### Data for analysis

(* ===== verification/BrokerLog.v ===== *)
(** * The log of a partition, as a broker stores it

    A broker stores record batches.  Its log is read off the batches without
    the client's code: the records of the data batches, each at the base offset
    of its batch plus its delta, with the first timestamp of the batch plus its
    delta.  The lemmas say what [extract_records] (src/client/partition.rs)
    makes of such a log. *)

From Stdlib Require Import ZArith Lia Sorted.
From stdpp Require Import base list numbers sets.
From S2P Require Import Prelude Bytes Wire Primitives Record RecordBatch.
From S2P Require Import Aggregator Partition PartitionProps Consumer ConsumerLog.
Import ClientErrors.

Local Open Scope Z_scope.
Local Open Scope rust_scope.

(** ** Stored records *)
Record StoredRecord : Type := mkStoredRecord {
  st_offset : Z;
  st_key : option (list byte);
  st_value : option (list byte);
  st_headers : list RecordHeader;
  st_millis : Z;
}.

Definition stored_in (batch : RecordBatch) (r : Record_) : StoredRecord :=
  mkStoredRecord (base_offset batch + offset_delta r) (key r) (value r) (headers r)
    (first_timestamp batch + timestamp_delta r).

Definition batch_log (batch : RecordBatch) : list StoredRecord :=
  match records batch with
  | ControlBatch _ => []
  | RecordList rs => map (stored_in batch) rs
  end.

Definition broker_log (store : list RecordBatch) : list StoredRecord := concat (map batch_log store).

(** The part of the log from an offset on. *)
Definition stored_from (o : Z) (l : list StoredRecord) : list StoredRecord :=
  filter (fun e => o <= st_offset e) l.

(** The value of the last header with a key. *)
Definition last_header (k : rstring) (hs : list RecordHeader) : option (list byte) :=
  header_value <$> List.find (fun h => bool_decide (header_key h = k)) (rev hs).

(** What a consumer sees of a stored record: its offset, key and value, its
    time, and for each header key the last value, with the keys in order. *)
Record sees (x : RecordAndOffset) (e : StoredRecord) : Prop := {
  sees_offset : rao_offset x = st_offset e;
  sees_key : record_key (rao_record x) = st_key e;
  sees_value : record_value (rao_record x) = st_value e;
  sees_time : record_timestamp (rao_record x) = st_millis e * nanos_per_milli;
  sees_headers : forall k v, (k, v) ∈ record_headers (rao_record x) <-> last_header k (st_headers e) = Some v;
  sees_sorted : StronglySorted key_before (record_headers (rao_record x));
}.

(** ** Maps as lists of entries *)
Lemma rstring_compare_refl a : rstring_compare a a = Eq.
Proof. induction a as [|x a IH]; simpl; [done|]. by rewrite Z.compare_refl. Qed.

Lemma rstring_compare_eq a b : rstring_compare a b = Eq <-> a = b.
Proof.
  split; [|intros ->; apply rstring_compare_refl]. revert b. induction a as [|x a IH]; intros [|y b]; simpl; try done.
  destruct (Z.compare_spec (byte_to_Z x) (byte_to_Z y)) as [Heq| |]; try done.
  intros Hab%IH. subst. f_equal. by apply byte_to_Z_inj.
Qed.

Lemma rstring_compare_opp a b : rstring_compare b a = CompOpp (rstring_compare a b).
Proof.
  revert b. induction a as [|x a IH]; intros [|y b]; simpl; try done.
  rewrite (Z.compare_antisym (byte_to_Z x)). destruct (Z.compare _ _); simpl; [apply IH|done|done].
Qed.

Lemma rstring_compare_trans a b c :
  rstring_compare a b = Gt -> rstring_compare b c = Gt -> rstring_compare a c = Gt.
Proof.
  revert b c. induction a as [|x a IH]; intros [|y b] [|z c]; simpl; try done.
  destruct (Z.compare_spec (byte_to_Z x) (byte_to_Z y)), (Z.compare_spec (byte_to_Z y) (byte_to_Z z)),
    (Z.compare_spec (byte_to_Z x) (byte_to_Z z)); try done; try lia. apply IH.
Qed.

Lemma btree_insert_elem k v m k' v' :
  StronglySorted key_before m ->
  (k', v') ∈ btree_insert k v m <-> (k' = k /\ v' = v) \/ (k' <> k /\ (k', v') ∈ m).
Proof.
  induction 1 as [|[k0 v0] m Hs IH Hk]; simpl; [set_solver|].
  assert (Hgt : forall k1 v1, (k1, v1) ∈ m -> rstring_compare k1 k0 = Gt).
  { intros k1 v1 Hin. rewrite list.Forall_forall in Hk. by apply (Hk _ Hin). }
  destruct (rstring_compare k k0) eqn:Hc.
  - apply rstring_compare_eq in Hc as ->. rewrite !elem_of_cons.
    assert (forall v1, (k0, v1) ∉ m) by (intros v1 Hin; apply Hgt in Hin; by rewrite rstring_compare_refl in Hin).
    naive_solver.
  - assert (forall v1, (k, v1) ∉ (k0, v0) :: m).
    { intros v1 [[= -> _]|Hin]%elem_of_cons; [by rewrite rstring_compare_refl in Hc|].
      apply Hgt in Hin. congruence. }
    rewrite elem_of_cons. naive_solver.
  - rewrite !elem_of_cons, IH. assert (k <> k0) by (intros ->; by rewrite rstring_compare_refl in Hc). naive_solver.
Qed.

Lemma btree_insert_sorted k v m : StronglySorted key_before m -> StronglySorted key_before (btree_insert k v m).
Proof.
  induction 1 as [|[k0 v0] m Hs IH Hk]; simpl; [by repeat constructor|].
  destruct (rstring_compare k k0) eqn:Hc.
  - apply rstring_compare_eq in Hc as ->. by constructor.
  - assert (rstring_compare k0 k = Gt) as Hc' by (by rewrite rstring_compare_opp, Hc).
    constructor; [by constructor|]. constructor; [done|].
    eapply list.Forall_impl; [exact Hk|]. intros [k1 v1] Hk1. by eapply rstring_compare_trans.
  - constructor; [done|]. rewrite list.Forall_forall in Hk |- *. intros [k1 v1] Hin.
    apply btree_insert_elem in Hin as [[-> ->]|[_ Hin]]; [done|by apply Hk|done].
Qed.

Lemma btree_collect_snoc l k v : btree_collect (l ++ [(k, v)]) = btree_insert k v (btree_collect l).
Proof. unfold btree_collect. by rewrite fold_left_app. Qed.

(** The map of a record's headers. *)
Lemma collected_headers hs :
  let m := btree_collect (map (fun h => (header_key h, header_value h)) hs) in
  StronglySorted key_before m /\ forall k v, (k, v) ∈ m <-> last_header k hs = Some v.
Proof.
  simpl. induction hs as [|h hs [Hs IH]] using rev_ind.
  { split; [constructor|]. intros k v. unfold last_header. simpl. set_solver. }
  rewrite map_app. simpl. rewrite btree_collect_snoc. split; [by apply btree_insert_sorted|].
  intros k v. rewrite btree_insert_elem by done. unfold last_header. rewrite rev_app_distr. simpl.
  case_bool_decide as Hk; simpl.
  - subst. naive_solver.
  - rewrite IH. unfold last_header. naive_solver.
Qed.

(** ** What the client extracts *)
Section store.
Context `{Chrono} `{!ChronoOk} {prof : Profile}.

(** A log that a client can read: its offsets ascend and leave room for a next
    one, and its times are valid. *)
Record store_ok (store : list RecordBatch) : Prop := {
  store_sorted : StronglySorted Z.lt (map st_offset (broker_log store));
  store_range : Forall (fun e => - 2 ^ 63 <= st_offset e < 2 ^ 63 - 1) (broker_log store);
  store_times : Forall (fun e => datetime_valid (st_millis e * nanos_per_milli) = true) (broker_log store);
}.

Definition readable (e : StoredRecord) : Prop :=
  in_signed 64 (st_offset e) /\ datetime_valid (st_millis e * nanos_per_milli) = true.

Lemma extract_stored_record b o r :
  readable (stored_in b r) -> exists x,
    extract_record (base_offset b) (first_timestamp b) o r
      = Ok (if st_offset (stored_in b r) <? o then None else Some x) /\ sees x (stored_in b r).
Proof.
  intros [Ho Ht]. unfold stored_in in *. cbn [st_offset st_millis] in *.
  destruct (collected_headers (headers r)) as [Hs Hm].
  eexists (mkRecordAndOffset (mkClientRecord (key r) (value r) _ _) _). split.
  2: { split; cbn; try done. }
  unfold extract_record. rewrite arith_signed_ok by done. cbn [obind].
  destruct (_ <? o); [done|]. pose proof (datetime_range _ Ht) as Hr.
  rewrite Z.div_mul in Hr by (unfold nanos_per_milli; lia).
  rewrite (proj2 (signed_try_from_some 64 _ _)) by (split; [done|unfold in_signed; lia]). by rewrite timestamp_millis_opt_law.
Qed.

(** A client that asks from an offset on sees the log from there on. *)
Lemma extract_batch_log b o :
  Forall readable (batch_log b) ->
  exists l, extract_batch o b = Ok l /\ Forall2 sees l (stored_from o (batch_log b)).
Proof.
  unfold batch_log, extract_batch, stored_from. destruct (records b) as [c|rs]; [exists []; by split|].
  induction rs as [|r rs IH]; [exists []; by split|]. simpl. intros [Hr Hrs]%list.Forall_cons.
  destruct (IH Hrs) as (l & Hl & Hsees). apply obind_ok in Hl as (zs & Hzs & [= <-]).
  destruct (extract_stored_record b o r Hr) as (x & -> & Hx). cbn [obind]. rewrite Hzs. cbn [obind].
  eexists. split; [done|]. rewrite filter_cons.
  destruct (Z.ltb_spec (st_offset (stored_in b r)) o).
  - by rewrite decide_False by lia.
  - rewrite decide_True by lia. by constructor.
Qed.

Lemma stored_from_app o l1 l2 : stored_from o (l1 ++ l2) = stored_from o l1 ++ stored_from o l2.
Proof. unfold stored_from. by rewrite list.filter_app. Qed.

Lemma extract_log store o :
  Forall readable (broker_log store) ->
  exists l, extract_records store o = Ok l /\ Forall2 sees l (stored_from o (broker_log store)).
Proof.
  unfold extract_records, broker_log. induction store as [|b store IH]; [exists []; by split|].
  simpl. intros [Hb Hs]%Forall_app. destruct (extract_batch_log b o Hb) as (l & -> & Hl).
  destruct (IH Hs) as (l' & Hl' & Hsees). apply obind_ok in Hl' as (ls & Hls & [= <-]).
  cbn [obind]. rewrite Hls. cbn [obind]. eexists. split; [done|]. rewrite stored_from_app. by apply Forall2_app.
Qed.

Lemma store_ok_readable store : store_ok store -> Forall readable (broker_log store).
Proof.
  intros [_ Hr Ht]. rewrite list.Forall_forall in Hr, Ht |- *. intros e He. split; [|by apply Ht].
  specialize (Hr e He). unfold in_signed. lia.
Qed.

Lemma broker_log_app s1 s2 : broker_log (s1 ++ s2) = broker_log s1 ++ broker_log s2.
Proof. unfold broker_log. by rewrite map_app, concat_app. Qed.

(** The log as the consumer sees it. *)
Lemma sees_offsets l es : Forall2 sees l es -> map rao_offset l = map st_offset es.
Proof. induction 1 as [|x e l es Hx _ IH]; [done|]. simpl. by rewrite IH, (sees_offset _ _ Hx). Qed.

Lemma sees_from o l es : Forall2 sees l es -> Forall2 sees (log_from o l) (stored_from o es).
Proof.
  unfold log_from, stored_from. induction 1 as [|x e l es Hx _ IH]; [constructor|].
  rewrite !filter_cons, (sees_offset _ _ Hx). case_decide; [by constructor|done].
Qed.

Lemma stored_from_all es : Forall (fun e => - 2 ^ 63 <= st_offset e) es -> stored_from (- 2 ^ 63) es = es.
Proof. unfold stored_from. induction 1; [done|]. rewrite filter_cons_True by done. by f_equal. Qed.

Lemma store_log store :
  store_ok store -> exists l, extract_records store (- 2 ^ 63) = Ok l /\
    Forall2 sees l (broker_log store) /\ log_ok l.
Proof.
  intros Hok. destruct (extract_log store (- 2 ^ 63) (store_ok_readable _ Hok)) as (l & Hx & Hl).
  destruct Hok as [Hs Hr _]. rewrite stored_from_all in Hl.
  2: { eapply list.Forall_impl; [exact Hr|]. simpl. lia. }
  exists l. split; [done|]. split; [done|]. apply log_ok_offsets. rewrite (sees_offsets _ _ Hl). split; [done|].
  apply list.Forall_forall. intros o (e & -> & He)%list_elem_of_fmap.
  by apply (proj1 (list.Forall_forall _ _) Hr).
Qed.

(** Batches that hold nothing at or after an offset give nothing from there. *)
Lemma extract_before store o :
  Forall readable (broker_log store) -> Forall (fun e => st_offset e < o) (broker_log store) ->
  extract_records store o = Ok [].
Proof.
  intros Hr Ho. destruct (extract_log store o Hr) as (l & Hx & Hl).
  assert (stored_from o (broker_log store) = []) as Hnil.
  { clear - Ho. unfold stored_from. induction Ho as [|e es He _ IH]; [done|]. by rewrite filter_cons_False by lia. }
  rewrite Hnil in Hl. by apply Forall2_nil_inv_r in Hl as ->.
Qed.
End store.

### The task
Please reproduce the lines from the line with "- constructor; [done|]." to the line with "case_bool_decide as Hk; simpl.", both ends included, exactly as they appear above.

### Your solution
  - constructor; [done|]. rewrite list.Forall_forall in Hk |- *. intros [k1 v1] Hin.
    apply btree_insert_elem in Hin as [[-> ->]|[_ Hin]]; [done|by apply Hk|done].
Qed.

Lemma btree_collect_snoc l k v : btree_collect (l ++ [(k, v)]) = btree_insert k v (btree_collect l).
Proof. unfold btree_collect. by rewrite fold_left_app. Qed.

(** The map of a record's headers. *)
Lemma collected_headers hs :
  let m := btree_collect (map (fun h => (header_key h, header_value h)) hs) in
  StronglySorted key_before m /\ forall k v, (k, v) ∈ m <-> last_header k hs = Some v.
Proof.
  simpl. induction hs as [|h hs [Hs IH]] using rev_ind.
  { split; [constructor|]. intros k v. unfold last_header. simpl. set_solver. }
  rewrite map_app. simpl. rewrite btree_collect_snoc. split; [by apply btree_insert_sorted|].
  intros k v. rewrite btree_insert_elem by done. unfold last_header. rewrite rev_app_distr. simpl.
  case_bool_decide as Hk; simpl.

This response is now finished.